| WHAT NEEDS TO BE DONE |
Copy the entries out again in full.

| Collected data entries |
Lemma jsize_dumps : forall v, jwf v = true -> jsize v <= length (dumps v).
Proof.
  apply (jvalue_ind' (fun v => jwf v = true -> jsize v <= length (dumps v))).
  - intros _. apply Nat.leb_le. reflexivity.
  - intros [] _; apply Nat.leb_le; reflexivity.
  - intros z _. simpl. unfold int_str. destruct (z <? 0)%Z; simpl; [lia|].
    destruct (uint_head _ (to_uint_lead (Z.to_N z))) as [c [t [E _]]]. rewrite E. simpl. lia.
  - intros l H. discriminate.
  - intros s _. simpl. unfold quote. simpl. lia.
  - intros l HF Hw. simpl in Hw.
    change (dumps (JArr l)) with (chr 91 :: join_with (lit ", ") (map dumps l) ++ [chr 93]).
    change (jsize (JArr l)) with (S (list_sum (map (fun x => S (jsize x)) l))).
    rewrite length_cons, length_app. simpl (length [_]).
    assert (A : list_sum (map (fun x => S (jsize x)) l) <=
                length (join_with (lit ", ") (map dumps l)) + 1); [|lia].
    induction l as [|x l IH]; [simpl; lia|].
    inversion HF as [|? ? Hx HF']; subst. apply andb_true_iff in Hw as [Hwx Hwl].
    specialize (Hx Hwx). specialize (IH HF' Hwl).
    destruct (length_join_app (lit ", ") (dumps x) (map dumps l)) as [t [Et [T1 T2]]].
    change (map dumps (x :: l)) with (dumps x :: map dumps l). rewrite Et, length_app.
    simpl (list_sum _). destruct l as [|y l]; [rewrite T1 by reflexivity; simpl; lia|].
    rewrite T2 by discriminate. change (length (lit ", ")) with 2. lia.
  - intros kvs HF Hw. simpl in Hw. apply andb_true_iff in Hw as [_ Hw].
    change (dumps (JObj kvs)) with (chr 123 :: join_with (lit ", ") (map entry kvs) ++ [chr 125]).
    change (jsize (JObj kvs))
      with (S (list_sum (map (fun kv => match kv with (_, x) => S (jsize x) end) kvs))).
    rewrite length_cons, length_app. simpl (length [_]).
    assert (A : list_sum (map (fun kv => match kv with (_, x) => S (jsize x) end) kvs) <=
                length (join_with (lit ", ") (map entry kvs)) + 1); [|lia].
    induction kvs as [|[k x] kvs IH]; [simpl; lia|].
    inversion HF as [|? ? Hx HF']; subst. simpl in Hx. apply andb_true_iff in Hw as [Hwx Hwl].
    specialize (Hx Hwx). specialize (IH HF' Hwl).
    destruct (length_join_app (lit ", ") (entry (k, x)) (map entry kvs)) as [t [Et [T1 T2]]].
    change (map entry ((k, x) :: kvs)) with (entry (k, x) :: map entry kvs). rewrite Et, length_app.
    assert (Le : S (jsize x) <= length (entry (k, x))).
    { unfold entry. rewrite !length_app. unfold quote. simpl. lia. }
    simpl (list_sum _). destruct kvs as [|[k2 y] kvs];
      [rewrite T1 by reflexivity; cbn [list_sum map length fold_right]; lia|].
    rewrite T2 by discriminate. change (length (lit ", ")) with 2. lia.
Qed.

Lemma loads_dumps v : jwf v = true -> loads (dumps v) = Some v.
Proof.
  intros Hw. unfold loads. rewrite <- (app_nil_r (dumps v)).
  rewrite skip_ws_dumps by exact Hw.
  rewrite pvalue_dumps; [reflexivity | exact Hw | | reflexivity].
  rewrite app_nil_r. pose proof (jsize_dumps v Hw). lia.
Qed.


Lemma nf_app a : forall k b, nf k (a ++ b) = nf k a && nf (tr k a) b.
Proof.
  induction a as [|c a IH]; intros k b; [reflexivity|].
  simpl. destruct (is_bt c); [|apply IH]. destruct k as [|[|k]]; [apply IH|apply IH|reflexivity].
Qed.

Lemma bt_eq c : is_bt c = true -> c = "`"%char.
Proof.
  unfold is_bt, ceq, code. intros H. apply Nat.eqb_eq in H.
  rewrite <- (ascii_nat_embedding c), H. reflexivity.
Qed.

Lemma af_nonbt c r : is_bt c = false -> after_fence (c :: r) = after_fence r.
Proof.
  intros H. destruct r as [|b [|d r]]; simpl; try reflexivity. rewrite H. reflexivity.
Qed.

Lemma af_nonbt2 x c r : is_bt c = false -> after_fence (x :: c :: r) = after_fence r.
Proof.
  intros H. destruct r as [|b r]; [reflexivity|].
  change (after_fence (x :: c :: b :: r)) with
    (if is_bt x && is_bt c && is_bt b then Some r else after_fence (c :: b :: r)).
  rewrite H, andb_false_r, andb_false_l. exact (af_nonbt c (b :: r) H).
Qed.

Lemma af_nonbt3 x y c r : is_bt c = false -> after_fence (x :: y :: c :: r) = after_fence r.
Proof.
  intros H.
  change (after_fence (x :: y :: c :: r)) with
    (if is_bt x && is_bt y && is_bt c then Some r else after_fence (y :: c :: r)).
  rewrite H, andb_false_r. exact (af_nonbt2 y c r H).
Qed.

| YOUR RESPONSE |
Lemma jsize_dumps : forall v, jwf v = true -> jsize v <= length (dumps v).
Proof.
  apply (jvalue_ind' (fun v => jwf v = true -> jsize v <= length (dumps v))).
  - intros _. apply Nat.leb_le. reflexivity.
  - intros [] _; apply Nat.leb_le; reflexivity.
  - intros z _. simpl. unfold int_str. destruct (z <? 0)%Z; simpl; [lia|].
    destruct (uint_head _ (to_uint_lead (Z.to_N z))) as [c [t [E _]]]. rewrite E. simpl. lia.
  - intros l H. discriminate.
  - intros s _. simpl. unfold quote. simpl. lia.
  - intros l HF Hw. simpl in Hw.
    change (dumps (JArr l)) with (chr 91 :: join_with (lit ", ") (map dumps l) ++ [chr 93]).
    change (jsize (JArr l)) with (S (list_sum (map (fun x => S (jsize x)) l))).
    rewrite length_cons, length_app. simpl (length [_]).
    assert (A : list_sum (map (fun x => S (jsize x)) l) <=
                length (join_with (lit ", ") (map dumps l)) + 1); [|lia].
    induction l as [|x l IH]; [simpl; lia|].
    inversion HF as [|? ? Hx HF']; subst. apply andb_true_iff in Hw as [Hwx Hwl].
    specialize (Hx Hwx). specialize (IH HF' Hwl).
    destruct (length_join_app (lit ", ") (dumps x) (map dumps l)) as [t [Et [T1 T2]]].
    change (map dumps (x :: l)) with (dumps x :: map dumps l). rewrite Et, length_app.
    simpl (list_sum _). destruct l as [|y l]; [rewrite T1 by reflexivity; simpl; lia|].
    rewrite T2 by discriminate. change (length (lit ", ")) with 2. lia.
  - intros kvs HF Hw. simpl in Hw. apply andb_true_iff in Hw as [_ Hw].
    change (dumps (JObj kvs)) with (chr 123 :: join_with (lit ", ") (map entry kvs) ++ [chr 125]).
    change (jsize (JObj kvs))
      with (S (list_sum (map (fun kv => match kv with (_, x) => S (jsize x) end) kvs))).
    rewrite length_cons, length_app. simpl (length [_]).
    assert (A : list_sum (map (fun kv => match kv with (_, x) => S (jsize x) end) kvs) <=
                length (join_with (lit ", ") (map entry kvs)) + 1); [|lia].
    induction kvs as [|[k x] kvs IH]; [simpl; lia|].
    inversion HF as [|? ? Hx HF']; subst. simpl in Hx. apply andb_true_iff in Hw as [Hwx Hwl].
    specialize (Hx Hwx). specialize (IH HF' Hwl).
    destruct (length_join_app (lit ", ") (entry (k, x)) (map entry kvs)) as [t [Et [T1 T2]]].
    change (map entry ((k, x) :: kvs)) with (entry (k, x) :: map entry kvs). rewrite Et, length_app.
    assert (Le : S (jsize x) <= length (entry (k, x))).
    { unfold entry. rewrite !length_app. unfold quote. simpl. lia. }
    simpl (list_sum _). destruct kvs as [|[k2 y] kvs];
      [rewrite T1 by reflexivity; cbn [list_sum map length fold_right]; lia|].
    rewrite T2 by discriminate. change (length (lit ", ")) with 2. lia.
Qed.

Lemma loads_dumps v : jwf v = true -> loads (dumps v) = Some v.
Proof.
  intros Hw. unfold loads. rewrite <- (app_nil_r (dumps v)).
  rewrite skip_ws_dumps by exact Hw.
  rewrite pvalue_dumps; [reflexivity | exact Hw | | reflexivity].
  rewrite app_nil_r. pose proof (jsize_dumps v Hw). lia.
Qed.


Lemma nf_app a : forall k b, nf k (a ++ b) = nf k a && nf (tr k a) b.
Proof.
  induction a as [|c a IH]; intros k b; [reflexivity|].
  simpl. destruct (is_bt c); [|apply IH]. destruct k as [|[|k]]; [apply IH|apply IH|reflexivity].
Qed.

Lemma bt_eq c : is_bt c = true -> c = "`"%char.
Proof.
  unfold is_bt, ceq, code. intros H. apply Nat.eqb_eq in H.
  rewrite <- (ascii_nat_embedding c), H. reflexivity.
Qed.

Lemma af_nonbt c r : is_bt c = false -> after_fence (c :: r) = after_fence r.
Proof.
  intros H. destruct r as [|b [|d r]]; simpl; try reflexivity. rewrite H. reflexivity.
Qed.

Lemma af_nonbt2 x c r : is_bt c = false -> after_fence (x :: c :: r) = after_fence r.
Proof.
  intros H. destruct r as [|b r]; [reflexivity|].
  change (after_fence (x :: c :: b :: r)) with
    (if is_bt x && is_bt c && is_bt b then Some r else after_fence (c :: b :: r)).
  rewrite H, andb_false_r, andb_false_l. exact (af_nonbt c (b :: r) H).
Qed.

Lemma af_nonbt3 x y c r : is_bt c = false -> after_fence (x :: y :: c :: r) = after_fence r.
Proof.
  intros H.
  change (after_fence (x :: y :: c :: r)) with
    (if is_bt x && is_bt y && is_bt c then Some r else after_fence (y :: c :: r)).
  rewrite H, andb_false_r. exact (af_nonbt2 y c r H).
Qed.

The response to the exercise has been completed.